▸ INSTRUCTIONS TO FOLLOW
As the answer, give every line of the records that includes the word "found".

————————

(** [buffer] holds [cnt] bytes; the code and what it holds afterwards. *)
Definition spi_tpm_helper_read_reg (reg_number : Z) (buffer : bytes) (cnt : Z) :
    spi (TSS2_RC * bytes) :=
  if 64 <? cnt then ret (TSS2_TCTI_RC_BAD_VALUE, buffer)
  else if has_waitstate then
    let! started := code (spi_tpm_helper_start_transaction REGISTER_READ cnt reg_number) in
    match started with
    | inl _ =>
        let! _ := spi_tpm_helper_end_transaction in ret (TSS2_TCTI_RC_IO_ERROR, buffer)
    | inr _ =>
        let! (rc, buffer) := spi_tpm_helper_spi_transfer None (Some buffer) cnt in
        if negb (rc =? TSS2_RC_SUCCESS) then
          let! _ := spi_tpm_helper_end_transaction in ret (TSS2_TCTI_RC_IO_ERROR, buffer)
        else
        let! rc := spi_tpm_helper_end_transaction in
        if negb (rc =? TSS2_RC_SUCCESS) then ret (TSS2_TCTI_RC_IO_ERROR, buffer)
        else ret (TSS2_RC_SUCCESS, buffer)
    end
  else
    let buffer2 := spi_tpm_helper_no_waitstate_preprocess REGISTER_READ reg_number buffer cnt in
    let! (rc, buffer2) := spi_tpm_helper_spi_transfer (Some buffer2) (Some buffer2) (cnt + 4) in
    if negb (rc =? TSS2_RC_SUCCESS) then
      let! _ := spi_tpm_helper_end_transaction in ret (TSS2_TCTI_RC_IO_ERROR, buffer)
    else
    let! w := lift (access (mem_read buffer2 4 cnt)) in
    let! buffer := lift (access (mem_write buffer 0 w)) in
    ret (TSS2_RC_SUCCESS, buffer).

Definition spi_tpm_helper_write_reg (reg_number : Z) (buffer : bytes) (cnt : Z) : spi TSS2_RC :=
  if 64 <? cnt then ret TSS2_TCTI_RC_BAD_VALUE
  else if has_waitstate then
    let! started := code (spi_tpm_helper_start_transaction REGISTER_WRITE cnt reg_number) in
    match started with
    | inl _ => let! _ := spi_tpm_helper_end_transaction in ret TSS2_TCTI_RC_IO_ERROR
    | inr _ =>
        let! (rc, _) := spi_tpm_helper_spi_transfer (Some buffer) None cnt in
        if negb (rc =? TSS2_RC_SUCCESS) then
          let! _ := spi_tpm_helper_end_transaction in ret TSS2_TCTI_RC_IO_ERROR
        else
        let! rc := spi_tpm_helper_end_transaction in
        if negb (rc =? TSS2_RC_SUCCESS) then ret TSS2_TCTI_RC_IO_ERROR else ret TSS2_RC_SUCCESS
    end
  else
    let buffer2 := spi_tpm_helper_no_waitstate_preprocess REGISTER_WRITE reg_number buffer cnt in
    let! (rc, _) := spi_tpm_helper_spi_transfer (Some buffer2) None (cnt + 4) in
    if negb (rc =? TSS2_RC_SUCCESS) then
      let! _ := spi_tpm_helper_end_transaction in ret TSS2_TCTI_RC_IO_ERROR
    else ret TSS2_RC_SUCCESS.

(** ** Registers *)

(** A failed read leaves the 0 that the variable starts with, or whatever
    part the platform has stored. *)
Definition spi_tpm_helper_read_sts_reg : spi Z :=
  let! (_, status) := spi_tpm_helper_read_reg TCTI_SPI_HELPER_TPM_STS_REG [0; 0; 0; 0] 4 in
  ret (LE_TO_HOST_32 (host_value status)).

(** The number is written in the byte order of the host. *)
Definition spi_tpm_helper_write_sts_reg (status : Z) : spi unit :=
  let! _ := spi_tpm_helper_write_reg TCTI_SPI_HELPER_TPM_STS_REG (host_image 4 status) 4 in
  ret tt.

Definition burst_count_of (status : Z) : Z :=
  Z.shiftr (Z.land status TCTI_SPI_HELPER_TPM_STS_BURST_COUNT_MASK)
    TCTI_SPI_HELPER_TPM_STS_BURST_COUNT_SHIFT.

————————

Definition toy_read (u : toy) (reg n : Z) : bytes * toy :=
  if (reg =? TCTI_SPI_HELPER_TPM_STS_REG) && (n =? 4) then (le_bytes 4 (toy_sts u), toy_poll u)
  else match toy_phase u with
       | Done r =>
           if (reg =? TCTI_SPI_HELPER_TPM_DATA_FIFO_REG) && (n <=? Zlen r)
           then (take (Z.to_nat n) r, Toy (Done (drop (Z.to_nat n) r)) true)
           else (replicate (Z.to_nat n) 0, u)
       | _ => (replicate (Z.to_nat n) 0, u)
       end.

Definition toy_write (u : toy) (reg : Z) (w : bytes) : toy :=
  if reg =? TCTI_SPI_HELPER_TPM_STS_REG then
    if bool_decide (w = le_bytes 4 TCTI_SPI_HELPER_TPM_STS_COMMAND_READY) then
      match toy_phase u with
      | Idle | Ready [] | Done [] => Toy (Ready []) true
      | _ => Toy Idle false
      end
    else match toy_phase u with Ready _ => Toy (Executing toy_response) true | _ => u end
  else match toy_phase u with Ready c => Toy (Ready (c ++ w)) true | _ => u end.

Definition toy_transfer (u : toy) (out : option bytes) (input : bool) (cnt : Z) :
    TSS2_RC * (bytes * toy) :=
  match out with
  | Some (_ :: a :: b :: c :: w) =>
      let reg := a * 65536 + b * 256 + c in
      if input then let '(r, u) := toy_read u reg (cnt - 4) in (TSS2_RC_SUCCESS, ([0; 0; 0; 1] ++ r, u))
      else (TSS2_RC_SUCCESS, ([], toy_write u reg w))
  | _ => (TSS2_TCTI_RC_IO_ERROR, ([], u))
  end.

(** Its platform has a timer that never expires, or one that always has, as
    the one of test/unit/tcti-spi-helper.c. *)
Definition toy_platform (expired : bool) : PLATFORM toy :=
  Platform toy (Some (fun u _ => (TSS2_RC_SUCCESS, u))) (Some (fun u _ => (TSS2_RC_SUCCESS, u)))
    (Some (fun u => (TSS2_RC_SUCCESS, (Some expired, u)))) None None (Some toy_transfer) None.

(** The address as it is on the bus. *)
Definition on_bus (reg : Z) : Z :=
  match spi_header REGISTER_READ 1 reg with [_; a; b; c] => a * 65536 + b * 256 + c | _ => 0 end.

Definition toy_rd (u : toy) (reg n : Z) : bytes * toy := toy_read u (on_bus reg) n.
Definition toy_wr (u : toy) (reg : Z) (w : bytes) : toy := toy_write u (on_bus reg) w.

————————

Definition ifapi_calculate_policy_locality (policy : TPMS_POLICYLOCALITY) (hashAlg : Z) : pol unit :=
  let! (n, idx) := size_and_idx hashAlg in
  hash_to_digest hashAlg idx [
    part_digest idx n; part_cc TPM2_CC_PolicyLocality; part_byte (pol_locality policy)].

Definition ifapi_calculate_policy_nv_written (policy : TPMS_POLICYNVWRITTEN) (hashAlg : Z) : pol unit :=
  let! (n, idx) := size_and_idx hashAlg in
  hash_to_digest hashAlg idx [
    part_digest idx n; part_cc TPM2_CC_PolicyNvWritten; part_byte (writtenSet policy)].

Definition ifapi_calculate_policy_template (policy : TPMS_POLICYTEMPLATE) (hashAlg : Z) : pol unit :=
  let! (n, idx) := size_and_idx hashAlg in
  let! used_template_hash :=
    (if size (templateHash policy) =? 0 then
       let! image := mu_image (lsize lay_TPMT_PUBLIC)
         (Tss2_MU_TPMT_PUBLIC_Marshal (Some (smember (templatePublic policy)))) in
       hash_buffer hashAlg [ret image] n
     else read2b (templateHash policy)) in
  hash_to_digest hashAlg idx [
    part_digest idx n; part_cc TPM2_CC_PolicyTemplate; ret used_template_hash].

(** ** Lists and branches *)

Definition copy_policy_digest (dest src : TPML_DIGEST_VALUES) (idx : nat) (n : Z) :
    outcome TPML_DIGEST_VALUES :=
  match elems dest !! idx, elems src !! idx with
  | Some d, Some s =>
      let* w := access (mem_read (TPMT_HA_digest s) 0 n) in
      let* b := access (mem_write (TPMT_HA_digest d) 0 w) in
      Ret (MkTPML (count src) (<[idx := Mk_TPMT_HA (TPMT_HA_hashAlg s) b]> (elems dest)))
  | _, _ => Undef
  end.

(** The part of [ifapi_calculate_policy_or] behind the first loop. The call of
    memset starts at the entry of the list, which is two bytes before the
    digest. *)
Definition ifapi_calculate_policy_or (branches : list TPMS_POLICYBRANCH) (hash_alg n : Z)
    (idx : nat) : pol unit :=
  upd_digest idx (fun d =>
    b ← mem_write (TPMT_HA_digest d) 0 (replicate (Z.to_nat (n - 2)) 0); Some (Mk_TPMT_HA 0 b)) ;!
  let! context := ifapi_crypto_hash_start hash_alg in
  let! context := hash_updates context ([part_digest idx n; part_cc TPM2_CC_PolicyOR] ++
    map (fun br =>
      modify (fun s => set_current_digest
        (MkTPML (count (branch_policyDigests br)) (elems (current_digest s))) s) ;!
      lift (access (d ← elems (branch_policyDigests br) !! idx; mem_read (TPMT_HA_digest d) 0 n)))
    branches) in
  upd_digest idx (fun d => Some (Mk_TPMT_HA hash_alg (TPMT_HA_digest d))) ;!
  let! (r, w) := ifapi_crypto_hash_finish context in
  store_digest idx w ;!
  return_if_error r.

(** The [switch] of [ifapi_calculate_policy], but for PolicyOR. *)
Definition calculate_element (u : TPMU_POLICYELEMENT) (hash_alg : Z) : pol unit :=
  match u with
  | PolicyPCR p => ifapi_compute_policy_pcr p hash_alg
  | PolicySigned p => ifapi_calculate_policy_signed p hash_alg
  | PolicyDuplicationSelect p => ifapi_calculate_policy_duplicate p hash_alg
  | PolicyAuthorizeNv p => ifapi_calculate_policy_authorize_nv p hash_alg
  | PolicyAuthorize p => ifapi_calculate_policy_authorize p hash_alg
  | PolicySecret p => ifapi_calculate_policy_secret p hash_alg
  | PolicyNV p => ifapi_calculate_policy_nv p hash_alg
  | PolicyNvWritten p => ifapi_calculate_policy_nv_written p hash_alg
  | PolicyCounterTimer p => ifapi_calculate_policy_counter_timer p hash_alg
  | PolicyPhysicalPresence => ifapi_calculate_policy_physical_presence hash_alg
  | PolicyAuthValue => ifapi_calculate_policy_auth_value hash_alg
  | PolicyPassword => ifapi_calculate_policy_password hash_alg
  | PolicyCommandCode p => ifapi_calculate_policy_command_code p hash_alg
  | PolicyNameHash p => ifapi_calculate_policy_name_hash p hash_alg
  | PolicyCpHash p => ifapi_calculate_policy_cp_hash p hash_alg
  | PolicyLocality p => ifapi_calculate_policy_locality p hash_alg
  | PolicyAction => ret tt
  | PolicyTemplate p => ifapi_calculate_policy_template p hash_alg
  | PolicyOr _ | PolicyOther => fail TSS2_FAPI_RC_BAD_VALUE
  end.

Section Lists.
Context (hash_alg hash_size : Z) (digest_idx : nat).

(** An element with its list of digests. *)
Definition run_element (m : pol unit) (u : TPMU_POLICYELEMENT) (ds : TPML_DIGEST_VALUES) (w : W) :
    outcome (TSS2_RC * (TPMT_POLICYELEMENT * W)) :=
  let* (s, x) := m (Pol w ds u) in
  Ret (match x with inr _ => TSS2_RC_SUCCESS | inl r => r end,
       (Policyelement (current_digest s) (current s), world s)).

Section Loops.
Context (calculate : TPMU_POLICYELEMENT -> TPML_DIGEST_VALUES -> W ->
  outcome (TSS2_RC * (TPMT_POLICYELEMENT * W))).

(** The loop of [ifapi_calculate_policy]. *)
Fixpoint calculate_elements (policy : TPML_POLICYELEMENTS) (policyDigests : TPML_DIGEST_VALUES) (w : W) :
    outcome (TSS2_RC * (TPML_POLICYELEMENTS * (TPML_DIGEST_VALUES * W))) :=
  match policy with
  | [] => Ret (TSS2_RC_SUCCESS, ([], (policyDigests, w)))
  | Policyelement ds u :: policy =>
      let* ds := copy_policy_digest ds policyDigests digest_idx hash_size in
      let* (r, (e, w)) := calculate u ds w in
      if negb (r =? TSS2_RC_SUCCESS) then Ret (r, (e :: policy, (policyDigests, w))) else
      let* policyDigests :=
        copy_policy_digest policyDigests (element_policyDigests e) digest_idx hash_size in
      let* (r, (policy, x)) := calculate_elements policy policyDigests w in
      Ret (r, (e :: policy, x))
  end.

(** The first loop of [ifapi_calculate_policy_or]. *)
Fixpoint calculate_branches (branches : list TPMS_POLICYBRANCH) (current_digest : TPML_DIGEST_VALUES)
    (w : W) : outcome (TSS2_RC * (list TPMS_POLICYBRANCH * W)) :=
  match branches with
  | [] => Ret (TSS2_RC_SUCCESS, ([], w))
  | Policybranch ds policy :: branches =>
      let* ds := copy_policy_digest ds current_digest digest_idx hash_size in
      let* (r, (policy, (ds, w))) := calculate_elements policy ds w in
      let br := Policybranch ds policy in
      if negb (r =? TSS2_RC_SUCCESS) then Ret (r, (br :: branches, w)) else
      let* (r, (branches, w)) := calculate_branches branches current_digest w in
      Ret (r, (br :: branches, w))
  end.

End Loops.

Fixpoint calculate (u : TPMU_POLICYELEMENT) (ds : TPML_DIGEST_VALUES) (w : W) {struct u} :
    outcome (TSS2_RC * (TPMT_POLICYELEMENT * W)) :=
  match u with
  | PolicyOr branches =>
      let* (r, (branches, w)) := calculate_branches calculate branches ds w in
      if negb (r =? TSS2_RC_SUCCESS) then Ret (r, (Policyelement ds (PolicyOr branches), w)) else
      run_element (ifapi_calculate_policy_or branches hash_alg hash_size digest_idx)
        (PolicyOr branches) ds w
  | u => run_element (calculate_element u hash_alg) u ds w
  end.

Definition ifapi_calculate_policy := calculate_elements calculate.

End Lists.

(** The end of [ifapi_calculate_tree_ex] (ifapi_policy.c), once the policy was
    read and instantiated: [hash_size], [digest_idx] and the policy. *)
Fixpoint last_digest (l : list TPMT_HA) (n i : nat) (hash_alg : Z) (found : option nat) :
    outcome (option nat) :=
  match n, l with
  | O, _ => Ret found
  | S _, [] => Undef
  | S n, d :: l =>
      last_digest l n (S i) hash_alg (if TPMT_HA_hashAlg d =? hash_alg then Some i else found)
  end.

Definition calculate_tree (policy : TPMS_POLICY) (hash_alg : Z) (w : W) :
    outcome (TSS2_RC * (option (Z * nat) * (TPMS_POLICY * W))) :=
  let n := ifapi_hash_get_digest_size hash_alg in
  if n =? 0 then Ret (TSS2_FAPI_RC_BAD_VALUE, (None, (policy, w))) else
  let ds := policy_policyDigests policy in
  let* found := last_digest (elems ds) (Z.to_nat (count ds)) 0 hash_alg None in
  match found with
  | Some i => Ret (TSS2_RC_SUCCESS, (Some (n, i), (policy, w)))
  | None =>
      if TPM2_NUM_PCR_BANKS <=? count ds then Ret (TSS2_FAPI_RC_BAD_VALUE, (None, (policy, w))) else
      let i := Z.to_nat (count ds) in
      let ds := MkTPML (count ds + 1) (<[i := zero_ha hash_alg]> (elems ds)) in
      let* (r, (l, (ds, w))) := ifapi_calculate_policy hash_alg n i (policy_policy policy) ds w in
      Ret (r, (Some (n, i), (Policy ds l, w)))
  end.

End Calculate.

————————

▸ RESPONSE BOX
Fixpoint last_digest (l : list TPMT_HA) (n i : nat) (hash_alg : Z) (found : option nat) :
  | O, _ => Ret found
      last_digest l n (S i) hash_alg (if TPMT_HA_hashAlg d =? hash_alg then Some i else found)
  let* found := last_digest (elems ds) (Z.to_nat (count ds)) 0 hash_alg None in
  match found with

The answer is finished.